O 'ouro branco' egípcio perde o brilho
- Detalhes
- 06/02/15
No país, o chamado "ouro branco" foi celebrado em filmes e costumava ser usado para bancar festas glamourosas e solucionar problemas de endividamento no fértil delta do Nilo. Mas o produto egípcio, outrora base da economia nacional, está em baixa há anos, afetado por mudanças de políticas públicas, pelo encolhimento do mercado doméstico e pelas caprichosas oscilações dos preços internacionais.
É nesse contexto que a recente decisão do governo de acabar com os subsídios aos cotonicultores locais, criados há apenas um ano, enervou a cadeia produtiva. Muitos agricultores ameaçaram simplesmente parar de plantar algodão. "Depois do comunicado do ministro da Agricultura [em janeiro], os produtores optarão por plantar qualquer outra coisa", afirmou Mohamed Farag, que dirige o Sindicato dos Agricultores Independentes do Egito. "Acho que haverá menos algodão no mercado e o preço vai subir na próxima temporada", disse ele. O subsídio girava em torno de US$ 200 por feddan (unidade de área equivalente a 4,2 mil metros quadrados), e o governo espera que o fim do apoio encoraje os agricultores a plantar algodão apenas se tiverem contratos assinados com os compradores. No Egito, entretanto, os produtores têm pouco poder de negociação por estarem mal organizados, de forma que o subsídio oficial era um importante incentivo para o cultivo do cobiçado produto.
Para muitos especialistas, apenas o algodão americano rivaliza com o egípcio. É caracterizado por fibras extralongas, que podem ser esticadas em fios refinados para os tecidos de luxo. Estados Unidos e Egito dominam o mercado global de algodão de qualidade superior, cada um com cerca de 40% de participação. As variedades mais refinadas representam 90% da produção de algodão no Egito. Os 10% restantes são de fibras médias.
Mesmo antes do fim do subsídio, a produção e as exportações do país já estavam em queda.

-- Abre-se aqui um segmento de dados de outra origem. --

Lemma laid_sorted prefix off cs d :
  0 <= off -> Forall (fun c => c <> "") cs -> off + size_of (cat cs) + size_of (cat d) < capacity -> (length d <= 1)%nat ->
  StronglySorted (fun a b => str_lt a.1 b.1) (laid prefix off (cs ++ d)).
Proof.
  intros Hoff Hcs. revert off Hoff. induction Hcs as [|c cs Hc Hcs IH]; intros off Hoff Hcap Hd; simpl.
  { destruct d as [|x [|y d]]; simpl in *; [constructor|repeat constructor|lia]. }
  simpl in Hcap. rewrite size_app in Hcap. pose proof (size_nonempty c Hc). pose proof (size_pos (cat cs)).
  pose proof (size_pos (cat d)). constructor; [apply IH; [lia|lia|done]|].
  apply List.Forall_forall. intros [k b] Hin%list_elem_of_In. apply laid_keys in Hin as (a & -> & Ha & Hb). simpl.
  rewrite cat_app, size_app in Hb. pose proof (size_pos b). apply part_key_lt; lia.
Qed.
Lemma entries_sorted prefix cs open :
  Forall (fun c => c <> "") cs -> size_of (cat cs) < capacity ->
  StronglySorted (fun a b => str_lt a.1 b.1) (entries prefix cs open).
Proof. intros Hcs Hcap. apply laid_sorted; [done..| |]; destruct open; simpl; try lia; change (size_of "") with 0; lia. Qed.

(** Two strictly sorted lists with the same elements. *)
Lemma sorted_same {A} (R : A -> A -> Prop) (l1 l2 : list A) :
  (forall x y, R x y -> R y x -> False) -> StronglySorted R l1 -> StronglySorted R l2 ->
  (forall x, x ∈ l1 <-> x ∈ l2) -> l1 = l2.
Proof.
  intros Ha. assert (forall x, ~ R x x) as Hi by (intros x Hx; by apply (Ha x x)).
  revert l2. induction l1 as [|x l1 IH]; intros l2 S1 S2 He.
  { destruct l2 as [|y l2]; [done|]. by assert (y ∈ []) as ?%elem_of_nil by (apply He; left). }
  destruct l2 as [|y l2]; [by assert (x ∈ []) as ?%elem_of_nil by (apply He; left)|].
  apply StronglySorted_inv in S1 as [S1 F1]. apply StronglySorted_inv in S2 as [S2 F2].
  rewrite List.Forall_forall in F1, F2. setoid_rewrite <-list_elem_of_In in F1. setoid_rewrite <-list_elem_of_In in F2.
  assert (x = y) as <-.
  { assert (x ∈ y :: l2) as [|Hx]%elem_of_cons by (apply He; left); [done|].
    assert (y ∈ x :: l1) as [|Hy]%elem_of_cons by (apply He; left); [done|].
    exfalso. by apply (Ha x y); auto. }
  f_equal. apply IH; [done..|]. intros z. split; intros Hz.
  - assert (z ∈ x :: l2) as [->|]%elem_of_cons by (apply He; by right); [|done]. exfalso. apply (Hi x). auto.
  - assert (z ∈ x :: l1) as [->|]%elem_of_cons by (apply He; by right); [|done]. exfalso. apply (Hi x). auto.
Qed.

Section sessions.
Context (digest : string -> string -> string) {St Ctx Ps As : Type}.
Context `{BS : !BlobStore (digest "sha256") St} `{MC : !ManifestCodec} {BL : BlobLister BS}.
Context (error_text : api_error -> string) (site : string) (engine : Engine) (env : ReqEnv (Ctx := Ctx) (As := As)).
Context (journal db_up : bool) (fr : feedRuntime (St := St) (Ctx := Ctx) (Ps := Ps)) (id : Identity).

(** The listing a module sees: keys and sizes. *)
Definition listing (prefix : string) (st : St) : result api_error (list (string * Z)) :=
  match List prefix st with
  | Ok infos => Ok ((fun ko => (ko.1, size_of (o_body ko.2))) <$> infos)
  | Err e => Err e
  end.
Notation pub := (deps_publish digest error_text site engine env journal db_up fr id).
Notation run := (run digest listing env db_up pub).
Notation feed := (fr_feed fr).

(** What is under the prefix are the chunks that make up [buf]. *)
Definition holds (prefix : string) (cs : list string) (open : bool) (st : St) : Prop :=
  Forall (fun c => c <> "") cs
  /\ forall k c, has_prefix k prefix = true -> o_body <$> found (Get k st) = Some c <-> (k, c) ∈ entries prefix cs open.
Definition session (prefix buf : string) (st : St) : Prop := exists cs open, holds prefix cs open st /\ cat cs = buf.

Lemma entries_prefix prefix cs open k c : (k, c) ∈ entries prefix cs open -> has_prefix k prefix = true.
Proof. intros (a & -> & _)%laid_keys. apply has_prefix_app_r. Qed.
Lemma entries_offset prefix cs open k c : (k, c) ∈ entries prefix cs open ->
  exists a, k = part_key prefix a /\ 0 <= a <= size_of (cat cs).
Proof.
  intros (a & -> & H1 & H2)%laid_keys. exists a. split; [done|]. pose proof (size_pos c). rewrite cat_app, size_app in H2.
  destruct open; simpl in H2; change (size_of "") with 0 in H2; lia.
Qed.

Lemma list_session prefix cs open st infos :
  holds prefix cs open st -> size_of (cat cs) < capacity -> List prefix st = Ok infos ->
  (fun ko => (ko.1, o_body ko.2)) <$> infos = entries prefix cs open.
Proof.
  intros [Hcs Hh] Hcap Hl. pose proof (list_objects prefix st infos) as Ho.
  assert (forall k c, (k, c) ∈ (fun ko : string * Obj => (ko.1, o_body ko.2)) <$> infos <-> (k, c) ∈ entries prefix cs open) as He.
  { intros k c. split.
    - intros ([k' o] & [= -> ->] & [Hp Hf]%(Ho _ _ Hl))%list_elem_of_fmap. apply Hh; [done|]. by rewrite Hf.
    - intros Hin. pose proof (entries_prefix _ _ _ _ _ Hin) as Hp. apply Hh in Hin; [|done].
      destruct (found (Get k st)) as [o|] eqn:Ef; [|done]. injection Hin as <-.
      apply list_elem_of_fmap. exists (k, o). split; [done|]. by apply (Ho _ _ Hl). }
  apply (sorted_same (fun a b => str_lt a.1 b.1)).
  - intros x y H1 H2. by apply (str_lt_asym _ _ H1).
  - assert (StronglySorted str_lt infos.*1) as Hs.
    { apply (list_ordered prefix st); [done|]. intros k o Hin.
      assert ((k, o_body o) ∈ entries prefix cs open) as (a & -> & Ha)%entries_offset.
      { apply He, list_elem_of_fmap. by exists (k, o). }
      apply part_key_flat. lia. }
    clear -Hs. induction infos as [|[k o] infos IH]; [constructor|]. apply StronglySorted_inv in Hs as [Hs Hf].
    constructor; [by apply IH|]. rewrite List.Forall_forall in Hf |- *. setoid_rewrite <-list_elem_of_In in Hf.
    setoid_rewrite <-list_elem_of_In. intros kc ([k' o'] & -> & Hin)%list_elem_of_fmap. simpl. apply Hf.
    apply list_elem_of_fmap. by exists (k', o').
  - by apply entries_sorted.
  - intros [k c]. apply He.
Qed.

Lemma fold_sizes (l : list (string * Z)) n : foldl (fun n info => n + info.2) n l = n + foldl (fun n info => n + info.2) 0 l.
Proof. revert n. induction l as [|x l IH]; intros n; cbn [foldl]; [lia|]. rewrite (IH (n + x.2)), (IH (0 + x.2)). lia. Qed.
Lemma laid_size prefix off cs :
  foldl (fun n info => n + info.2) 0 ((fun kc => (kc.1, size_of kc.2)) <$> laid prefix off cs) = size_of (cat cs).
Proof. revert off. induction cs as [|c cs IH]; intros off; simpl; [done|]. by rewrite fold_sizes, IH, size_app. Qed.

(** The staged keys and their total, or the error of the listing. *)
Lemma run_staged prefix cs open w w' x :
  holds prefix cs open (w_store w) -> size_of (cat cs) < capacity -> run (stagedParts prefix) w = (w', x) ->
  w' = w /\ ((exists e, x = Err e) \/ x = Ok ((entries prefix cs open).*1, size_of (cat cs))).
Proof.
  intros Hh Hcap. unfold stagedParts. cbn [WriteRoutes.run]. unfold listing.
  destruct (List prefix (w_store w)) as [infos|e] eqn:E; intros [= <- <-]; split; [done| |done|eauto]. right.
  pose proof (list_session _ _ _ _ _ Hh Hcap E) as He.
  assert ((fun ko : string * Obj => (ko.1, size_of (o_body ko.2))) <$> infos
          = (fun kc => (kc.1, size_of kc.2)) <$> entries prefix cs open) as Hs.
  { rewrite <-He, <-list_fmap_compose. done. }
  rewrite Hs. f_equal. f_equal.
  - rewrite <-list_fmap_compose. done.
  - unfold entries. rewrite laid_size, cat_app, size_app. destruct open; simpl; change (size_of "") with 0; lia.
Qed.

De acordo com o Departamento de Agricultura dos EUA (USDA), o Egito exportou 221 mil toneladas de algodão em 2006. Em 2014, foram apenas 50 mil toneladas, segundo Mefreh al Beltagui, chefe da Alcotexa, associação dos exportadores egípcios. Cerca de 50% da colheita é exportada, e o restante é usado na produção doméstica.
"A área plantada vem encolhendo porque a cultura é menos rentável para os agricultores do que as alternativas à disposição", diz ele. "Todos os países produtores de algodão, mesmo os EUA, operam com alguma forma de subsídio".
Quando anunciou o fim do subsídio, o ministro da Agricultura do Egito, Adel El-Beltagy, alegou que a demanda doméstica por algodão de alto padrão é baixa. Assim, a indústria têxtil local depende das importações de variedades mais baratas de fibras médias e curtas, mais adequadas à produção de camisetas e brim, que representam grande parte da produção de roupas no país.
O excesso de algodão de alto padrão em 2013 fez com que, no ano passado, o governo do Egito também subsidiasse as empresas de fiação e tecelagem - muitas delas empresas públicas com problemas de caixa - para que se livrassem de estoques encalhados. Segundo exportadores, os excessos derivaram da rejeição de parte da colheita por compradores estrangeiros, que constataram a presença de variedades de menor qualidade em lotes de padrão mais elevado.
Ainda assim, o governo insiste que os subsídios não são a solução para os agricultores. "O formato do setor mudou", disse Ali Ismail, um alto representante do ministério da Agricultura do Egito. "Os que querem algodão para exportar devem pagar um preço decente. Temos 260 empresas que trabalham com algodão e, quando a safra é colhida, eles pressionam os agricultores [para derrubar o preço]. Queremos que eles se acertem com os plantadores", defendeu.
Beltagui, da associação dos exportadores, afirma ser impossível para seus membros acertarem um preço antecipado com os produtores porque não há mercado futuro para o algodão de fibras longas. "Poderia acabar sendo prejudicial para o agricultor e para o vendedor", disse. "Se o preço do mercado acabar sendo maior que o acertado, o agricultor vai sair da venda; se for menor, o comprador vai desaparecer". O dirigente defende que o governo ofereça subsídios ao agricultor se os preços caírem abaixo de um determinado limite.
Especialistas argumentam que os problemas domésticos ocorrem apesar de o algodão de alta qualidade ainda ter um mercado internacional. "Acho que sempre haverá espaço para as importações de algodão egípcio, mesmo na China e na Índia, que também são exportadores de algodão", diz Andrei Guitchounts, diretor de análise de comércio exterior do Comitê Consultivo Internacional do Algodão (Icac), entidade com sede em Washington que reúne governos de países produtores e consumidores de algodão. "Se a produção egípcia dobrar, ainda será possível que o mercado internacional a absorva."